Courtenay married Margaret Clyvedon, daughter of John de Clyvedon by his wife Elizabeth. He died on 2 February 1405 and was buried in Exeter Cathedral, where his monumental brass, much worn-away, exists set into a slab in the floor of the south aisle. It was reported by Lysons in 1822 as being then situated further to the west in or near the now demolished Courtenay chantry chapel, near to the chest tomb of his parents, which has also been moved. He is shown full-length, in armour, with hands together in prayer.
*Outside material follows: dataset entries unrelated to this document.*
(** C31. A takedown: an authorized DELETE removes the registry rows that match the hash; for the hash that was named and, if
    one row matches, both hashes of that row, when it replies "deleted", the swarm and its rows are gone and the hash
    is blocked, so that an announce for it on that world is refused and changes nothing when its block list query succeeds
    ([block_ok]; the tracker admits an announce whose query fails).  Whatever call fails, no other hash's swarm, rows or
    block and no user's usage changes. *)
Theorem takedown_correct c run r w :
  engine_ok (api_rows run) → Method r = str "DELETE" → registryAuthorized c r = true → Get (ApiQuery r) (str "info_hash") ≠ [] →
  let hash := Get (ApiQuery r) (str "info_hash") in
  ∃ hashes w', takedown_effect hash hashes w w'
  ∧ (HandleAPI c run r w = (HttpError (str "Internal error") 500, w')
     ∨ HandleAPI c run r w = (StatusReply (str "deleted") 200, w') ∧ takedown_done hash hashes w w'
       ∧ ∀ cfg run' req userID p, InfoHashHex p ∈ hashes → block_ok run' = true →
           executeAnnounce cfg run' req userID p w' = (TrackerError (str "info_hash is blocked"), w')).
Proof.
  intros Ho Hm Ha Hh. cbv zeta. destruct (api_delete_run c run r w Ho Ha Hh) as (hashes & w' & He & H). exists hashes, w'. split; [done|].
  assert (Ed : HandleAPI c run r w = api_delete c run r w) by (unfold HandleAPI; by rewrite Hm). rewrite Ed.
  destruct H as [H|[H Hd]]; [by left|right]. split_and!; [done|done|]. intros cfg run' req userID p Hp Hok.
  destruct (td_gone _ _ _ _ Hd _ Hp) as (_ & _ & [b Hb]). unfold executeAnnounce, is_blocked, query_blocklist. by rewrite Hok, Hb.
Qed.

(** Registering and reading back: an authorized POST with a hash and a name stores the submitted fields under the hash and
    leaves every other row alone; a row that was there keeps its creation time, its verified mark and its
    completions; and a GET for the hash returns the entry, unless another row matches too. *)
Theorem register_read c run r w b run' r' :
  Method r = str "POST" → registryAuthorized c r = true → Body r = Some b → PInfoHash b ≠ [] → PName b ≠ [] → exec_ok run = true →
  engine_ok (api_rows run') → lookup_ok run' = true → Method r' = str "GET" → Get (ApiQuery r') (str "info_hash") = PInfoHash b →
  (∀ k row, registry (db w) !! k = Some row → k ≠ PInfoHash b → v1_info_hash row ≠ PInfoHash b) →
  let '(resp, w') := HandleAPI c run r w in
  let old := registry (db w) !! PInfoHash b in
  resp = StatusReply (str "created") 201 ∧ swarm w' = swarm w
  ∧ (∀ k, k ≠ PInfoHash b → registry (db w') !! k = registry (db w) !! k)
  ∧ HandleAPI c run' r' w' = (Entry (fill_entry (swarm w) (mkEntry (PInfoHash b) (PV1InfoHash b) (PName b)
        (default false (verified <$> old)) (default 0 (completions <$> old)) (PDescription b) (PPublisher b) (PLicense b) (PSize b)
        (PCategory b) (PTags b) 0 0)), w').
Proof.
  intros Hm Ha Hb Hh Hn He Ho Hl Hm' Hq Hu. unfold HandleAPI. rewrite Hm, Hm'. cbn [bool_decide]. rewrite bool_decide_false, bool_decide_true by done.
  unfold api_post. rewrite Ha, Hb, He. cbn [negb]. rewrite bool_decide_false by tauto. split_and!; [done|done|intros k Hk; cbn; by apply lookup_insert_ne|].
  rewrite bool_decide_true by done. f_equal. unfold api_get. rewrite Hq, bool_decide_false by done.
  rewrite (only_row _ _ _ (PInfoHash b) (upsert b (unix_now run) (registry (db w) !! PInfoHash b))) by (done || by apply (inserted_row (db w))). unfold upsert.
  by destruct (registry (db w) !! PInfoHash b).
Qed.

(** C32. Searching: consecutive pages of one search over an unchanged tracker, each of 1 to 100 entries and each asked of the engine
    anew, report the number of rows the filters select and together are that part of the results, every selected row with the counts
    of its swarms, in descending order of the sort key: the keys come as one sorted list has them whatever the engine does with ties,
    and the entries themselves too, each exactly once, when no two selected rows have the same key, or when the engine gives every
    page the same order.  (With ties it need not, and a row can then be on two pages: [tied_pages_repeat].)  The requests succeed,
    every row scans, and a search by seeders selects at most 1000 rows. *)
Theorem search_pages like w q offset pages :
  Forall (λ p, answered p ∧ same_search q (ApiQuery p.2)) pages → 0 ≤ offset → consecutive offset pages →
  let matches := matching like q (db w) in
  Get q (str "sort") ≠ str "seeders" ∨ (size matches ≤ 1000)%nat →
  let selected := entries (swarm w) (map_to_list matches) in
  let key := sort_key q w in
  ∃ parts keys, Forall2 (λ p part, HandleSearch like p.1 p.2 w = Entries (Z.of_nat (size matches)) part ∧ zlen part ≤ search_limit (ApiQuery p.2) ≤ 100) pages parts
  ∧ keys ≡ₚ key <$> selected ∧ Sorted (λ a b, b ≤ a) keys
  ∧ key <$> concat parts = take (Z.to_nat (limits pages)) (drop (Z.to_nat offset) keys)
  ∧ (NoDup (key <$> selected) ∨ (∀ p p', p ∈ pages → p' ∈ pages → search_results like p.1 q w = search_results like p'.1 q w) →
     ∃ results, results ≡ₚ selected ∧ Sorted (descending key) results
     ∧ concat parts = take (Z.to_nat (limits pages)) (drop (Z.to_nat offset) results)).
Proof.
  intros Hp Ho Hc matches Hs selected key. set (sorted := merge_sort (descending key) selected).
  assert (Ps : sorted ≡ₚ selected) by apply merge_sort_Permutation.
  assert (Ss : Sorted (descending key) sorted) by apply (Sorted_merge_sort (descending key)).
  assert (R : ∀ p, p ∈ pages → search_results like p.1 (ApiQuery p.2) w = search_results like p.1 q w
            ∧ search_results like p.1 q w ≡ₚ sorted ∧ Sorted (descending key) (search_results like p.1 q w)).
  { intros p Hin. rewrite Forall_forall in Hp. destruct (Hp p Hin) as [(Hr & _) Hq]. split; [symmetry; by apply same_search_results|].
    split; [rewrite Ps; by apply results_perm|by apply results_sorted]. }
  exists (map (page_of like w) pages), (key <$> sorted). split_and!.
  - apply Forall2_fmap_r, Forall_Forall2_diag. eapply Forall_impl; [exact Hp|]. intros p [Ha Hq]. unfold matches in *.
    rewrite (same_search_matching _ _ _ _ Hq) in *. rewrite (Hq (str "sort")) in Hs by (set_unfold; tauto). split; [by apply search_page|].
    pose proof (search_limit_range (ApiQuery p.2)). unfold page_of, zlen. rewrite length_take. lia.
  - by rewrite Ps.
  - by apply Sorted_keys.
  - etrans; [exact (concat_map key _)|]. rewrite map_map. apply concat_pages; [|done..]. apply Forall_forall. intros p Hin.
    destruct (R p Hin) as (E & P & S). unfold page_of. rewrite E. etrans; [exact (fmap_take key _ _)|]. f_equal. etrans; [exact (fmap_drop key _ _)|]. f_equal. by apply descending_unique.
  - intros Hn. assert (∃ results, results ≡ₚ sorted ∧ Sorted (descending key) results ∧ ∀ p, p ∈ pages → search_results like p.1 q w = results) as (rs & Pr & Sr & Er).
    { destruct Hn as [Hn|Hn].
      - exists sorted. split_and!; [done..|]. intros p Hin. destruct (R p Hin) as (_ & P & S). symmetry. apply (untied_unique key); [by rewrite Ps|done..|by symmetry].
      - destruct pages as [|p0 pages']; [exists sorted; split_and!; [done..|]; intros p Hin; by apply elem_of_nil in Hin|].
        exists (search_results like p0.1 q w). destruct (R p0) as (_ & P & S); [by constructor|]. split_and!; [done..|]. intros p Hin. apply Hn; [done|by constructor]. }
    exists rs. split_and!; [by rewrite Pr|done|]. apply concat_pages; [|done..]. apply Forall_forall. intros p Hin.
    destruct (R p Hin) as (E & _ & _). unfold page_of. by rewrite E, (Er p Hin).
Qed.

(** The file name of a download cannot break out of the header: [sanitizeFilename] keeps no control character, quote,
    backslash or DEL of any name, valid UTF-8 or not, and leaves an ASCII name without them as it is. *)
Theorem sanitizeFilename_safe name :
  Forall (λ b, 0x20 ≤ bval b ∧ bval b ≠ 0x22 ∧ bval b ≠ 0x5C ∧ bval b ≠ 0x7F) (sanitizeFilename name)
  ∧ (Forall (λ b, 0x20 ≤ bval b < 0x7F ∧ bval b ≠ 0x22 ∧ bval b ≠ 0x5C) name → sanitizeFilename name = name).
Proof.
  assert (K : ∀ c, sanitize_rune c = Some c ↔ 0x20 ≤ c ∧ c ≠ 0x22 ∧ c ≠ 0x5C ∧ c ≠ 0x7F).
  { intros c. unfold sanitize_rune. destruct (Z.ltb_spec c 0x20), (Z.eqb_spec c 0x22), (Z.eqb_spec c 0x5C), (Z.eqb_spec c 0x7F); simpl; split; (lia || done || (intros; exfalso; lia)). }
  split.
  - eapply Forall_impl; [apply Map_bytes|]. intros b [Hb|[c Hc]]; [lia|]. apply K.
    unfold sanitize_rune in *. repeat (case_match; simplify_eq/=); done.
  - intros H. apply Map_ascii; (eapply Forall_impl; [exact H|]); intros b Hb; cbn in *; [lia|]. apply K. lia.
Qed.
His figure is surrounded by a ledger line on which was formerly visible the following inscribed Latin verse, transcribed by John Prince in his Worthies of Devon:

Devoniae natus, comitis Petrusque vocatus,
Regis cognatus, camerarius intitulatus:
Calisiae gratus, capitaneus ense probatus.
Vitae privatus, fuit hinc super astra relatus.
Et quia sublatus, de mundo transit amatus.
Caelo firmatus, maneat, sine fine beatus.

Prince included the following English translation:

The Earl of Devonshire's son, Peter by name,
Kin to the King, Lord Chamberlain of fame.
Captain of Calais, for arms well approved;
Who dying, was above the stars removed.
And well beloved, went from the world away,
To lead a blessed life in Heaven for aye.